Just before the Edinburgh International Book Festival takes over Charlotte Square for August, stop a while and have a look at the building on the north side of the square the is the First Minister’s official residence.

Work to restore and repair 18th century Bute House was completed a couple of months ago and it is now available again both to the First Minister and the government.

The house is used by the First Minister when she is in Edinburgh and it is used as a government building for cabinet meetings.

Repairs were carried out to the ornate plaster ceiling in the drawing room and to strengthen the floors above at a cost of £504,216. Stonemasons from Historic Environment Scotland worked on the external wall and the interior wall at the stairwell to make pockets for new steel beams. Traditional skills were employed in retaining the ornate plaster decorations on the ceiling, cornice and frieze.

While the work was carried on the chandelier had to be removed and the opportunity was taken to rewire it and clean it. All of the bathrooms in the building were replaced and modernised at a cost of around £96,000.

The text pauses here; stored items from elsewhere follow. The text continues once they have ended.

(** * Expense tracker: aggregation, budgets, record editing and the per-user store

    A shallow embedding of [expense_track.py].  Python values are modelled as
    follows.

    - Amounts and limits are Python numbers.  The program only uses [0], [+],
      [-], [<] and [==] on them, so they are an instance of the class [Num]
      below.  Two instances are given: [Z] (a JSON integer literal is loaded as
      a Python [int], whose arithmetic is exact) and [f64] (what
      [float(input())] produces: IEEE binary64, taken from the specification
      of floating-point numbers in the Standard Library).
    - A [str] is a [string], read as a sequence of characters with code
      points below 256; comparison is lexicographic on code points.
    - A [dict] keeps its keys in insertion order; it is an association list
      with the operations [dict_get] and [dict_set].
    - A [list] is a [list]; positions are looked up with [!!].
    - The file system is a finite map from file names to file contents.
    - [sorted] is a stable sort that compares keys with [<] only. *)

From Stdlib Require Import ZArith Ascii.
From Stdlib Require Import Floats.SpecFloat.
From stdpp Require Import gmap strings list sorting pretty.

(** ** Python numbers *)

Class Num (A : Type) := {
  num_zero : A;
  num_add : A → A → A;
  num_sub : A → A → A;
  num_ltb : A → A → bool;
  num_eqb : A → A → bool
}.

(** A number that compares equal to itself: every number but a float NaN. *)
Definition is_number {A} `{Num A} (a : A) : Prop := num_eqb a a = true.

(** A number that is not negative, as the amounts of valid records are. *)
Definition is_amount {A} `{Num A} (a : A) : Prop :=
  is_number a ∧ num_ltb a num_zero = false.

(** What [<], [==] and [+] satisfy on every Python number, floats included:
    the three tests [r < 0], [r == 0] and [0 < r] exclude one another; [<] is
    asymmetric, and [not <] is transitive through a number that is not a NaN
    (a NaN is below, above and equal to nothing); numbers that compare equal
    are not ordered by [<]; sums of amounts are amounts. *)
Class NumLaws (A : Type) `{Num A} : Prop := {
  num_zero_not_neg : ∀ r : A, num_eqb r num_zero = true → num_ltb r num_zero = false;
  num_pos_not_neg : ∀ r : A, num_ltb num_zero r = true → num_ltb r num_zero = false;
  num_pos_not_zero : ∀ r : A, num_ltb num_zero r = true → num_eqb r num_zero = false;
  num_ltb_asym : ∀ a b : A, num_ltb a b = true → num_ltb b a = false;
  num_ltb_negtrans : ∀ a b c : A,
    is_number b → num_ltb a b = false → num_ltb b c = false → num_ltb a c = false;
  num_eqb_tied : ∀ a b t : A, num_eqb a t = true → num_eqb b t = true → num_ltb b a = false;
  num_zero_amount : is_amount (num_zero : A);
  num_add_amount : ∀ a b : A, is_amount a → is_amount b → is_amount (num_add a b)
}.

(** Exact addition: a commutative monoid.  Python's [int] is exact, its
    [float] is not associative. *)
Class Exact (A : Type) `{Num A} : Prop := {
  num_add_comm : ∀ a b : A, num_add a b = num_add b a;
  num_add_assoc : ∀ a b c : A, num_add a (num_add b c) = num_add (num_add a b) c;
  num_add_zero_l : ∀ a : A, num_add num_zero a = a
}.

#[export] Instance Z_num : Num Z := {|
  num_zero := 0%Z;
  num_add := Z.add;
  num_sub := Z.sub;
  num_ltb := Z.ltb;
  num_eqb := Z.eqb
|}.

(** A Python [float]: binary64, that is 53 bits of precision and exponents
    below 1024. *)
Definition f64 : Type := spec_float.

Definition f64_of_Z (z : Z) : f64 := binary_normalize 53 1024 z 0 false.
(** [n] repeats. *)
Lemma iter_raised_bounds (n : nat) (c : Q) : (0 <= c)%Q -> (c <= 1)%Q ->
  (c <= Nat.iter n raised c)%Q ∧ (Nat.iter n raised c <= 1)%Q ∧
  ((0 < n)%nat -> (c < 1)%Q -> (c < Nat.iter n raised c)%Q) ∧
  Float64.near (inject_Z (Z.of_nat n) * Float64.slack)
    (Qmin 1 (c + inject_Z (Z.of_nat n) * 0.05)) (Nat.iter n raised c).
Proof.
  intros H0 H1. induction n as [|n (IHle & IHcap & _ & IHa & IHb)].
  - simpl. split_and!; [lra|lra|lia|]. unfold Float64.near.
    change (inject_Z (Z.of_nat 0)) with 0%Q.
    destruct (Q.min_spec 1 (c + 0 * 0.05)) as [[? E]|[? E]]; rewrite E; lra.
  - change (Nat.iter (S n) raised c) with (raised (Nat.iter n raised c)).
    set (x := Nat.iter n raised c) in *. clearbody x.
    assert (0 <= x)%Q as Hx0 by lra.
    destruct (raised_bounds x Hx0 IHcap) as (Hle & Hcap & Hlt & Ha & Hb).
    pose proof (inject_nat_succ n) as Hs. pose proof (inject_nat_nonneg n) as Hn.
    pose proof (Qmin_cap_step c (Qmin 1 (c + inject_Z (Z.of_nat n) * 0.05))
                  _ _ Hs H1 Hn (Qeq_refl _)) as Hstep.
    split_and!; [lra|lra| |].
    + intros _ Hc. destruct (Qlt_le_dec x 1) as [Hx|Hx]; [specialize (Hlt Hx); lra|].
      assert (x == 1)%Q as Hx1 by lra.
      unfold raised in *. 
      destruct (add_0_05_near x Hx0 IHcap) as [Hadd _].
      unfold Float64.slack in Hadd.
      destruct (Q.min_spec 1 (Float64.add x (Float64.float 0.05)))
        as [[? E]|[? E]]; rewrite E; lra.
    + unfold Float64.near, Float64.slack in *. clear Hn.
      revert Hstep IHa IHb Ha Hb Hs.
      generalize (Qmin 1 (c + inject_Z (Z.of_nat (S n)) * 0.05)).
      generalize (Qmin 1 (c + inject_Z (Z.of_nat n) * 0.05)).
      generalize (inject_Z (Z.of_nat (S n))) (inject_Z (Z.of_nat n)).
      intros q' q y z Hstep IHa IHb Ha Hb Hs.
      destruct (Q.min_spec 1 (x + 0.05)) as [[? E]|[? E]]; rewrite E in Ha, Hb;
      destruct (Q.min_spec 1 (y + 0.05)) as [[? E']|[? E']]; rewrite E' in Hstep;
      lra.
Qed.
Lemma numeric_part_numeric : forall answer : string,
  forallb is_numeric_char (list_ascii_of_string (numeric_part answer)) = true.
Proof.
  intros answer. unfold numeric_part.
  rewrite list_ascii_of_string_of_list_ascii.
  induction (list_ascii_of_string answer) as [|c l IH]; [reflexivity|].
  cbn [filter]. destruct (is_numeric_char c) eqn:Hc; [|exact IH].
  cbn [forallb]. rewrite Hc, IH. reflexivity.
Qed.

(** [float] on a text of digits and dots, by its digits and what follows
    them. *)
Lemma decimal_of_string_parts : forall s : string,
  decimal_of_string s
  = match drop_digits s with
    | EmptyString =>
        match take_digits s with
        | EmptyString => None
        | _ => Some (digits_value (take_digits s), 0%nat)
        end
    | String c fraction =>
        if Ascii.eqb c "." && all_digits fraction
           && negb (String.length (take_digits s) + String.length fraction
                    =? 0)%nat
        then Some (digits_value (take_digits s ++ fraction),
                   String.length fraction)
        else None
    end.
Proof.
  intros s. unfold decimal_of_string. rewrite substring_drop_digits.
  reflexivity.
Qed.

It was first discovered in October last year that immediate work would be required to fix the ceiling. In terms of the lease from National Trust for Scotland the government is responsible for all repairs and maintenance.

The First Minister was put up in accommodation nearby at a cost of £19,220 which includes the amount of rent (£11,008) paid for Bute House over the period when work was being carried out.

Fiona Hyslop Culture Secretary said : “Designed by Robert Adam, Bute House forms the centrepiece of Charlotte Square and is one of the finest architectural achievements of Georgian Edinburgh.

“These necessary repairs and refurbishments mean Bute House can continue to be available for official Scottish Government business, as well as being preserved as an important historical and cultural asset for the nation.

“My thanks go to Historic Environment Scotland and the skilled team of craftsmen and women who were part of what was a complex restoration project.”